Gość 02.03.2011 14:29
Chcę zrobić sobie operację plastyczną nosa, gdyż jest naprawdę duży. Podobny widziałam u dosłownie kilku osób w ciągu całego życia. Jest źródłem moich kompleksów, nienawidzę np kiedy ktoś patrzy na mnie z góry bo wtedy wygląda to bardzo źle. Zawsze powtarzam że jest ogromny, mimo że mam świetnego chłopaka to po prostu od dawna marzę o tej operacji, bo czuję się gorsza od innych. Wiem, że jest to grzech i naprawdę boję się konsekwencji związanych ze zbawieniem itd, ale jakoś nie wyobrażam sobie życia z tym wielkim nochem do śmierci.
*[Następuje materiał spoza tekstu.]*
(* ===== verification/Cli.v ===== *)
(** * The command line client (src/src/cli/, src/src/bin/cli.rs)

    The client's socket is what it has sent and what its reads will bring.
    [None] for a reply means that the client waits for more.  The line
    editor is a list of what its calls return; its history file and the
    parsing of the process arguments ([rustyline], [clap]) are not
    represented.  Unicode lower case is a parameter, like upper case. *)

From S2P Require Import Prelude Numbers Utf8 Errors Values World Protocol Command.

(** ** The client *)
Record CliStream : Type := mkCliStream {
  cli_sent : bytes;
  cli_reads : list (result bytes bytes)
}.

Record CliClient : Type := mkCliClient {
  cli_stream : option CliStream;
  cli_codec : RespCodec;
  cli_address : bytes
}.

Definition default_address : bytes := b#"127.0.0.1:6379".
Definition cli_with_address (address : bytes) : CliClient := mkCliClient None new_codec address.
Definition cli_new : CliClient := cli_with_address default_address.

Definition is_connected (c : CliClient) : bool := bool_decide (is_Some (cli_stream c)).

(** The loop of [read_response]: first what is buffered, then one more
    read. *)
Fixpoint read_loop (reads : list (result bytes bytes)) (codec : RespCodec) :
    option (Result ResponseValue) * RespCodec * list (result bytes bytes) :=
  match decode_resp_value codec [] with
  | (Err e, codec) => (Some (Err e), codec, reads)
  | (Ok (Some value), codec) => (Some (Ok (convert_resp_to_response value)), codec, reads)
  | (Ok None, codec) =>
      match reads with
      | [] => (None, codec, [])
      | Ok [] :: rest => (Some (Err (ConnectionError (b#"Connection closed by server") None None)), codec, rest)
      | Err e :: rest => (Some (Err (NetworkError (b#"Failed to read response: " ++ e) (Some e) None)), codec, rest)
      | Ok chunk :: rest =>
          match decode_resp_value codec chunk with
          | (Err e, codec) => (Some (Err e), codec, rest)
          | (Ok (Some value), codec) => (Some (Ok (convert_resp_to_response value)), codec, rest)
          | (Ok None, codec) => read_loop rest codec
          end
      end
  end.

Definition read_response (c : CliClient) (s : CliStream) : option (Result ResponseValue) * CliClient :=
  let '(r, codec, reads) := read_loop (cli_reads s) (cli_codec c) in
  (r, mkCliClient (Some (mkCliStream (cli_sent s) reads)) codec (cli_address c)).

(** ** Display *)
Fixpoint format_response (response : ResponseValue) : bytes :=
  match response with
  | SimpleString s => s
  | BulkString (Some s) => from_utf8_lossy s
  | BulkString None | Nil => b#"(nil)"
  | Integer i => b#"(integer) " ++ dec i
  | Array [] => b#"(empty array)"
  | Array arr =>
      join [LF] ((fix items (i : Z) (l : list ResponseValue) : list bytes :=
        match l with
        | [] => []
        | item :: rest => (dec (i + 1) ++ b#") " ++ format_response item) :: items (i + 1) rest
        end) 0 arr)
  end.

Section Client.
Context {E : Env}.

(** [reads] is what the server will send on the new connection. *)
Definition connect (c : CliClient) (reads : list (result bytes bytes)) : M (Result unit * CliClient) :=
  r ← io_call;
  match r with
  | None => mret (Ok tt, mkCliClient (Some (mkCliStream [] reads)) (cli_codec c) (cli_address c))
  | Some (_, e) =>
      mret (Err (ConnectionError (b#"Failed to connect to " ++ cli_address c ++ b#": " ++ e) None (Some e)), c)
  end.

(** A failing shutdown of the socket is only logged. *)
Definition disconnect (c : CliClient) : M (Result unit * CliClient) :=
  match cli_stream c with
  | Some _ => _ ← io_call; mret (Ok tt, mkCliClient None (cli_codec c) (cli_address c))
  | None => mret (Ok tt, c)
  end.

Definition execute_command (c : CliClient) (command : bytes) (args : list bytes) :
    M (option (Result ResponseValue) * CliClient) :=
  match cli_stream c with
  | None => mret (Some (Err (ConnectionError (b#"Not connected to server") None None)), c)
  | Some s =>
      let parts := command :: args in
      match encode_command_array (cli_codec c) parts with
      | (Err e, codec) =>
          mret (Some (Err (ProtocolError (b#"Failed to encode command: " ++ display e) (Some (join (b#" ") parts)) (Some (display e)))),
                mkCliClient (Some s) codec (cli_address c))
      | (Ok encoded, codec) =>
          r ← io_call;
          match r with
          | Some (k, e) =>
              mret (Some (Err (NetworkError (b#"Failed to send command: " ++ e) (Some e) None)),
                    mkCliClient (Some (mkCliStream (cli_sent s ++ take k encoded) (cli_reads s))) codec (cli_address c))
          | None =>
              let s := mkCliStream (cli_sent s ++ encoded) (cli_reads s) in
              mret (read_response (mkCliClient (Some s) codec (cli_address c)) s)
          end
      end
  end.
End Client.

(** ** White space *)

(** The characters with the Unicode property [White_Space]. *)
Definition char_code (c : bytes) : Z :=
  match map u8 c with
  | [a] => a
  | [a; b] => (a - 192) * 64 + (b - 128)
  | [a; b; d] => ((a - 224) * 64 + (b - 128)) * 64 + (d - 128)
  | [a; b; d; e] => (((a - 240) * 64 + (b - 128)) * 64 + (d - 128)) * 64 + (e - 128)
  | _ => 0
  end.

Definition is_whitespace (c : bytes) : bool :=
  let n := char_code c in
  ((9 <=? n) && (n <=? 13)) || (n =? 32) || (n =? 133) || (n =? 160) || (n =? 5760) ||
  ((8192 <=? n) && (n <=? 8202)) || (n =? 8232) || (n =? 8233) || (n =? 8239) || (n =? 8287) || (n =? 12288).

Definition chars_of (s : bytes) : list bytes := default [] (chars s).

(** [str::trim] *)
Fixpoint trim_start (cs : list bytes) : list bytes :=
  match cs with
  | c :: rest => if is_whitespace c then trim_start rest else cs
  | [] => []
  end.
Definition trim (s : bytes) : bytes := concat (reverse (trim_start (reverse (trim_start (chars_of s))))).

(** [str::split_whitespace]: [word] is the word being read. *)
Fixpoint words (cs : list bytes) (word : bytes) : list bytes :=
  match cs with
  | [] => if bool_decide (word = []) then [] else [word]
  | c :: rest =>
      if is_whitespace c then (if bool_decide (word = []) then words rest [] else word :: words rest [])
      else words rest (word ++ c)
  end.
Definition split_whitespace (s : bytes) : list bytes := words (chars_of s) [].

Example split_ex : split_whitespace (b#"  set  key value ") = [b#"set"; b#"key"; b#"value"].
Proof. vm_compute. reflexivity. Qed.
Example trim_ex : trim (b#"  get k ") = b#"get k".
Proof. vm_compute. reflexivity. Qed.

(** ** Completion *)
Definition KNOWN_COMMANDS : list bytes :=
  [b#"BGREWRITEAOF"; b#"COMMAND"; b#"DBSIZE"; b#"DECR"; b#"DEL"; b#"ECHO"; b#"EXISTS"; b#"EXPIRE"; b#"EXPIREAT";
   b#"FLUSHDB"; b#"GET"; b#"HDEL"; b#"HEXISTS"; b#"HGET"; b#"HGETALL"; b#"HKEYS"; b#"HLEN"; b#"HMGET"; b#"HSET";
   b#"HVALS"; b#"INCR"; b#"INFO"; b#"KEYS"; b#"MGET"; b#"MSET"; b#"PEXPIRE"; b#"PEXPIREAT"; b#"PING"; b#"PTTL";
   b#"QUIT"; b#"SET"; b#"TTL"; b#"TYPE"].

(** Slicing inside a character panics. *)
Definition complete (line : bytes) (pos : nat) : outcome (nat * list bytes) :=
  if (length line <? pos)%nat then Panic
  else
    match chars (take pos line), chars (drop pos line) with
    | Some cs, Some _ =>
        if existsb is_whitespace cs then Ret (pos, [])
        else
          let upper := to_ascii_uppercase (take pos line) in
          Ret (0%nat, List.filter (fun cmd => bytes_eqb (take (length upper) cmd) upper) KNOWN_COMMANDS)
    | _, _ => Panic
    end.

(** ** The interactive mode *)
Inductive Readline : Type :=
| Line (l : bytes)
| Interrupted
| Eof
| ReadlineFailed (e : bytes).

(** What appears: on standard output and on standard error. *)
Inductive Shown : Type :=
| Stdout (s : bytes)
| Stderr (s : bytes)
| HelpText
| ClearScreen.

Section Interactive.
Context {E : Env}.
(** Unicode lower case of a non-ASCII character. *)
Variable lower_table : bytes -> bytes.

Definition lower_char (c : bytes) : bytes :=
  match c with
  | [b0] => [ascii_lower b0]
  | _ => lower_table c
  end.

Definition to_lowercase (s : bytes) : bytes := concat (map lower_char (chars_of s)).

Definition parse_and_execute (c : CliClient) (input : bytes) : M (option (Result ResponseValue) * CliClient) :=
  match split_whitespace input with
  | [] => mret (Some (Err (InvalidCommand [] None)), c)
  | command :: args => execute_command c (to_uppercase upper_table command) args
  end.

(** The loop of [start]: [true] when it was left, [false] when it waits
    for a line or for the server. *)
Fixpoint repl_loop (input : list Readline) (c : CliClient) (shown : list Shown) : M (bool * CliClient * list Shown) :=
  match input with
  | [] => mret (false, c, shown)
  | Interrupted :: rest => repl_loop rest c shown
  | Eof :: _ => mret (true, c, shown ++ [Stdout []])
  | ReadlineFailed e :: _ => mret (true, c, shown ++ [Stderr (b#"Failed to read input: " ++ e)])
  | Line line :: rest =>
      let input := trim line in
      if bool_decide (input = []) then repl_loop rest c shown
      else
        let meta := to_lowercase input in
        if bytes_eqb meta (b#"quit") || bytes_eqb meta (b#"exit") then mret (true, c, shown ++ [Stdout (b#"Goodbye!")])
        else if bytes_eqb meta (b#"help") then repl_loop rest c (shown ++ [HelpText])
        else if bytes_eqb meta (b#"clear") then repl_loop rest c (shown ++ [ClearScreen])
        else
          '(r, c) ← parse_and_execute c input;
          match r with
          | None => mret (false, c, shown)
          | Some (Ok response) => repl_loop rest c (shown ++ [Stdout (format_response response)])
          | Some (Err e) => repl_loop rest c (shown ++ [Stderr (b#"Error: " ++ display e)])
          end
  end.

Definition greeting : list Shown :=
  [Stdout (b#"RustyPotato CLI - Interactive Mode");
   Stdout (b#"Type 'help' for available commands, 'quit' or 'exit' to leave"); Stdout []].

Definition interactive_start (c : CliClient) (reads : list (result bytes bytes)) (input : list Readline) :
    M (option (Result unit) * CliClient * list Shown) :=
  '(r, c) ← connect c reads;
  match r with
  | Err e => mret (Some (Err e), c, greeting ++ [Stderr (b#"Failed to connect to server: " ++ display e)])
  | Ok _ =>
      '(ended, c, shown) ← repl_loop input c (greeting ++ [Stdout (b#"Connected to RustyPotato server"); Stdout []]);
      if (ended : bool) then
        '(_, c) ← disconnect c;
        mret (Some (Ok tt), c, shown)
      else mret (None, c, shown)
  end.
End Interactive.

(** ** The binary *)
Inductive Commands : Type :=
| Ping
| Set_ (key value : bytes)
| Get (key : bytes)
| Del (key : bytes)
| Exists (key : bytes)
| Expire (key : bytes) (seconds : Z)
| Ttl (key : bytes)
| Interactive.

(** The command a subcommand sends. *)
Definition cli_request (c : Commands) : option (bytes * list bytes) :=
  match c with
  | Ping => Some (b#"PING", [])
  | Set_ key value => Some (b#"SET", [key; value])
  | Get key => Some (b#"GET", [key])
  | Del key => Some (b#"DEL", [key])
  | Exists key => Some (b#"EXISTS", [key])
  | Expire key seconds => Some (b#"EXPIRE", [key; dec seconds])
  | Ttl key => Some (b#"TTL", [key])
  | Interactive => None
  end.

Section Binary.
Context {E : Env}.

(** The exit code, if it comes to that, and what was shown. *)
Definition execute_single_command (address command : bytes) (args : list bytes) (reads : list (result bytes bytes)) :
    M (option Z * list Shown) :=
  let client := cli_with_address address in
  '(r, client) ← connect client reads;
  match r with
  | Err e => mret (Some 1, [Stderr (b#"Failed to connect to server at " ++ address ++ b#": " ++ display e)])
  | Ok _ =>
      '(r, client) ← execute_command client command args;
      match r with
      | None => mret (None, [])
      | Some (Ok response) =>
          _ ← disconnect client;
          mret (Some 0, [Stdout (format_response response)])
      | Some (Err e) => mret (Some 1, [Stderr (b#"Error: " ++ display e)])
      end
  end.
End Binary.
Mam już wyznaczoną wstępną wizytę u chirurga, ale zaczynam się wahać. Co robić? ;(
Już po? Chyba lepiej byłoby nie iść... Widzisz, dzięki swojemu nosowi jesteś sobą. Czy po operacji będziesz tą samą osobą? Przecież Twój chłopak kocha Cię właśnie taką... Takie "mankamenty" najlepiej zamieniać w swoje atuty. Powiedzieć sobie: jestem charakterystyczna, ludzie mnie rozpoznają. A jeśli będziesz fajna, to i lubić Cie będą. Niezależnie od wielkości Twojego nosa...
J.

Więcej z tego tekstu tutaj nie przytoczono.